Taste of the Terroir – Poulet de Bresse
Justin Postlethwaite on just what it is that makes the blue-footed Bresse chicken, a living embodiment of the French flag, Le Tricolore, so in demand with amateur gourmands and top restaurants alike…
The strutting creatures that you occasionally glimpse from the roadside while driving through the more rural corners of Burgundy, the Franche-Comté or the northern reaches of the Rhône-Alps could hardly be better suited to represent both the majesty of the French culinary arts and an enduring appreciation for all things terroir.
Bresse chickens have all the right colours for a start: with their red crests, clean white feathers and blue – yes, blue – feet, they’re the living embodiment of the French flag, Le Tricolore. But don’t be fooled by the look of these pampered, free-roaming poulets as they’re more famous for their flavour. Ask any chef worth his sel de Guérande, from Heston Blumenthal to chief Bresse chicken flag-waver Georges Blanc, and they’ll agree – the only clucker that belongs on the top table is one with an AOP Bresse (Appellation d’Origine Protégée) label.

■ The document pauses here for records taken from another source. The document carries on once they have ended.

(* ===== verification/HeapSum.v ===== *)
(** * HeapSum: counting references

    Sums of integer functions over finite sets of addresses, and the number
    of occurrences of an address in a list.  The reference counts of the heap
    and the bookkeeping of trial deletion are stated with them. *)

From stdpp Require Import gmap.
From S2P Require Import Prelude.

Implicit Types (D : gset Z) (f g : Z -> Z) (x p c : Z) (l : list Z).

(** [dsum D f] is the sum of [f p] over the addresses [p] of [D]. *)
Definition dsum (D : gset Z) (f : Z -> Z) : Z := foldr (fun p acc => f p + acc) 0 (elements D).

(** [occ x l] is how often [x] occurs in [l]. *)
Definition occ (x : Z) (l : list Z) : Z := foldr (fun y acc => (if decide (y = x) then 1 else 0) + acc) 0 l.

(** ** Occurrences *)

Lemma occ_nil x : occ x [] = 0.
Proof. done. Qed.

Lemma occ_cons x y l : occ x (y :: l) = (if decide (y = x) then 1 else 0) + occ x l.
Proof. done. Qed.

Lemma occ_app x l l' : occ x (l ++ l') = occ x l + occ x l'.
Proof. induction l as [|y l IH]; [done|]. rewrite <-app_comm_cons, !occ_cons, IH. lia. Qed.

Lemma occ_nonneg x l : 0 <= occ x l.
Proof. induction l as [|y l IH]; [done|]. rewrite occ_cons. case_decide; lia. Qed.

Lemma occ_pos x l : 0 < occ x l <-> x ∈ l.
Proof.
  induction l as [|y l IH].
  - rewrite occ_nil. split; [lia|]. intros H%elem_of_nil. done.
  - rewrite occ_cons, elem_of_cons, <-IH. pose proof (occ_nonneg x l).
    case_decide; naive_solver lia.
Qed.

Lemma occ_zero x l : x ∉ l -> occ x l = 0.
Proof. intros H. pose proof (occ_nonneg x l). rewrite <-occ_pos in H. lia. Qed.

Lemma occ_nodup x l : NoDup l -> x ∈ l -> occ x l = 1.
Proof.
  induction 1 as [|y l Hy Hnd IH]; [by intros ?%elem_of_nil|].
  rewrite elem_of_cons, occ_cons. intros [<-|Hx].
  - rewrite decide_True, occ_zero by done. lia.
  - rewrite decide_False, IH by (done || set_solver). lia.
Qed.

Lemma occ_perm x l l' : l ≡ₚ l' -> occ x l = occ x l'.
Proof. induction 1; rewrite ?occ_cons; try case_decide; try case_decide; lia. Qed.

Lemma occ_rev x l : occ x (rev l) = occ x l.
Proof. apply occ_perm. rewrite rev_alt, rev_append_rev, app_nil_r. symmetry. apply Permutation_rev. Qed.

Lemma occ_filter (P : Z -> bool) x l : P x = true -> occ x (List.filter P l) = occ x l.
Proof.
  intros HP. induction l as [|y l IH]; [done|]. cbn [List.filter]. rewrite occ_cons.
  destruct (P y) eqn:Hy; rewrite ?occ_cons, IH; [done|].
  rewrite decide_False; [lia|]. congruence.
Qed.

(** ** Sums *)

Lemma fold_perm f l l' : l ≡ₚ l' ->
  foldr (fun p acc => f p + acc) 0 l = foldr (fun p acc => f p + acc) 0 l'.
Proof. induction 1; cbn; lia. Qed.

Lemma dsum_empty f : dsum ∅ f = 0.
Proof. unfold dsum. by rewrite elements_empty. Qed.

Lemma dsum_insert D p f : p ∉ D -> dsum ({[p]} ∪ D) f = f p + dsum D f.
Proof. intros Hp. unfold dsum. by rewrite (fold_perm f _ _ (elements_union_singleton D p Hp)). Qed.

Lemma dsum_remove D p f : p ∈ D -> dsum D f = f p + dsum (D ∖ {[p]}) f.
Proof.
  intros Hp. rewrite <-dsum_insert by set_solver. f_equal.
  apply leibniz_equiv. intros y. destruct (decide (y = p)); set_solver.
Qed.

Lemma dsum_ext D f g : (forall p, p ∈ D -> f p = g p) -> dsum D f = dsum D g.
Proof.
  intros Hfg. unfold dsum. cut (forall p, p ∈ elements D -> f p = g p); [|set_solver].
  induction (elements D) as [|p l IH]; intros Hl; [done|]. cbn.
  rewrite (Hl p), IH; [done|set_solver..].
Qed.

(** Two functions that agree away from one point. *)
Lemma dsum_upd D p f g : p ∈ D -> (forall q, q ∈ D -> q <> p -> f q = g q) ->
  dsum D f = dsum D g + f p - g p.
Proof.
  intros Hp Hfg. rewrite (dsum_remove D p f), (dsum_remove D p g) by done.
  rewrite (dsum_ext (D ∖ {[p]}) f g); [lia|]. intros q Hq. apply Hfg; set_solver.
Qed.

Lemma dsum_plus D f g : dsum D (fun p => f p + g p) = dsum D f + dsum D g.
Proof. unfold dsum. induction (elements D); cbn; lia. Qed.

Lemma dsum_le D f g : (forall p, p ∈ D -> f p <= g p) -> dsum D f <= dsum D g.
Proof.
  intros Hfg. unfold dsum. cut (forall p, p ∈ elements D -> f p <= g p); [|set_solver].
  induction (elements D) as [|p l IH]; intros Hl; [done|]. cbn.
  pose proof (Hl p ltac:(set_solver)). ospecialize (IH _); [set_solver|]. lia.
Qed.

Lemma dsum_nonneg D f : (forall p, p ∈ D -> 0 <= f p) -> 0 <= dsum D f.
Proof.
  intros Hf. replace 0 with (dsum D (fun _ => 0)).
  - by apply dsum_le.
  - unfold dsum. induction (elements D); cbn; lia.
Qed.

Lemma dsum_zero D f : (forall p, p ∈ D -> f p = 0) -> dsum D f = 0.
Proof.
  intros Hf. rewrite (dsum_ext D f (fun _ => 0)) by done.
  unfold dsum. induction (elements D); cbn; lia.
Qed.

(** A positive sum has a positive term. *)
Lemma dsum_pos D f : 0 < dsum D f -> exists p, p ∈ D /\ 0 < f p.
Proof.
  unfold dsum. cut (forall p, p ∈ elements D -> p ∈ D); [|set_solver].
  induction (elements D) as [|p l IH]; cbn; intros Hl Hpos; [lia|].
  destruct (Z.lt_ge_cases 0 (f p)); [exists p; set_solver|].
  apply IH; [set_solver|lia].
Qed.

(** A sum of non-negative terms bounds each of them. *)
Lemma dsum_term D p f : p ∈ D -> (forall q, q ∈ D -> 0 <= f q) -> f p <= dsum D f.
Proof.
  intros Hp Hf. rewrite (dsum_remove D p) by done.
  pose proof (dsum_nonneg (D ∖ {[p]}) f ltac:(set_solver)). lia.
Qed.

Lemma dsum_zero_inv D f p : dsum D f = 0 -> (forall q, q ∈ D -> 0 <= f q) -> p ∈ D -> f p = 0.
Proof. intros H0 Hf Hp. pose proof (dsum_term D p f Hp Hf). pose proof (Hf p Hp). lia. Qed.

Lemma dsum_drop D p f : f p = 0 -> dsum D f = dsum (D ∖ {[p]}) f.
Proof.
  intros Hp. destruct (decide (p ∈ D)).
  - rewrite (dsum_remove D p) by done. lia.
  - f_equal. apply leibniz_equiv. intros y. destruct (decide (y = p)); set_solver.
Qed.

Lemma occ_filter_le (P : Z -> bool) x l : occ x (List.filter P l) <= occ x l.
Proof.
  induction l as [|y l IH]; [done|]. cbn [List.filter]. rewrite occ_cons.
  destruct (P y); rewrite ?occ_cons; case_decide; lia.
Qed.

In rural France, back as far as the 17th century, it was always the farmer’s wife who looked after the chickens, in addition to making cream and butter to sell at market. They’d take their fine looking chickens along to sell and a spirit of competition soon evolved among the vendors. Actually, such was the value of these feathered friends that some farmers even paid their rent in chickens.
By the 19th century, when gastro legend Brillat-Savarin declared the Poulet de Bresse to be ‘the queen of poultry and the poultry of kings’, proper competitions had begun in Paris (1865) but it wasn’t until 1957 that the product attained its illustrious AOP status. It remains the only poultry in France with such a label and today its worth is judged at the annual Glorieuses de Bresse competitions, which are held just in time for Christmas and the New Year.
ROOM TO ROAM
Breeding takes places across three départements in the Bresse region – the Ain, Saône-et-Loire and the Jura – all of which have bocage (a mixture of woodland and pastureland) upon which the animals can roam. Each chicken should be guaranteed at least 10sqm (some get more) and the breeder must give them maize and wheat, plus milk from their 35th day. They must also be allowed to graze on grass, worms, seeds and insects to complement their diet.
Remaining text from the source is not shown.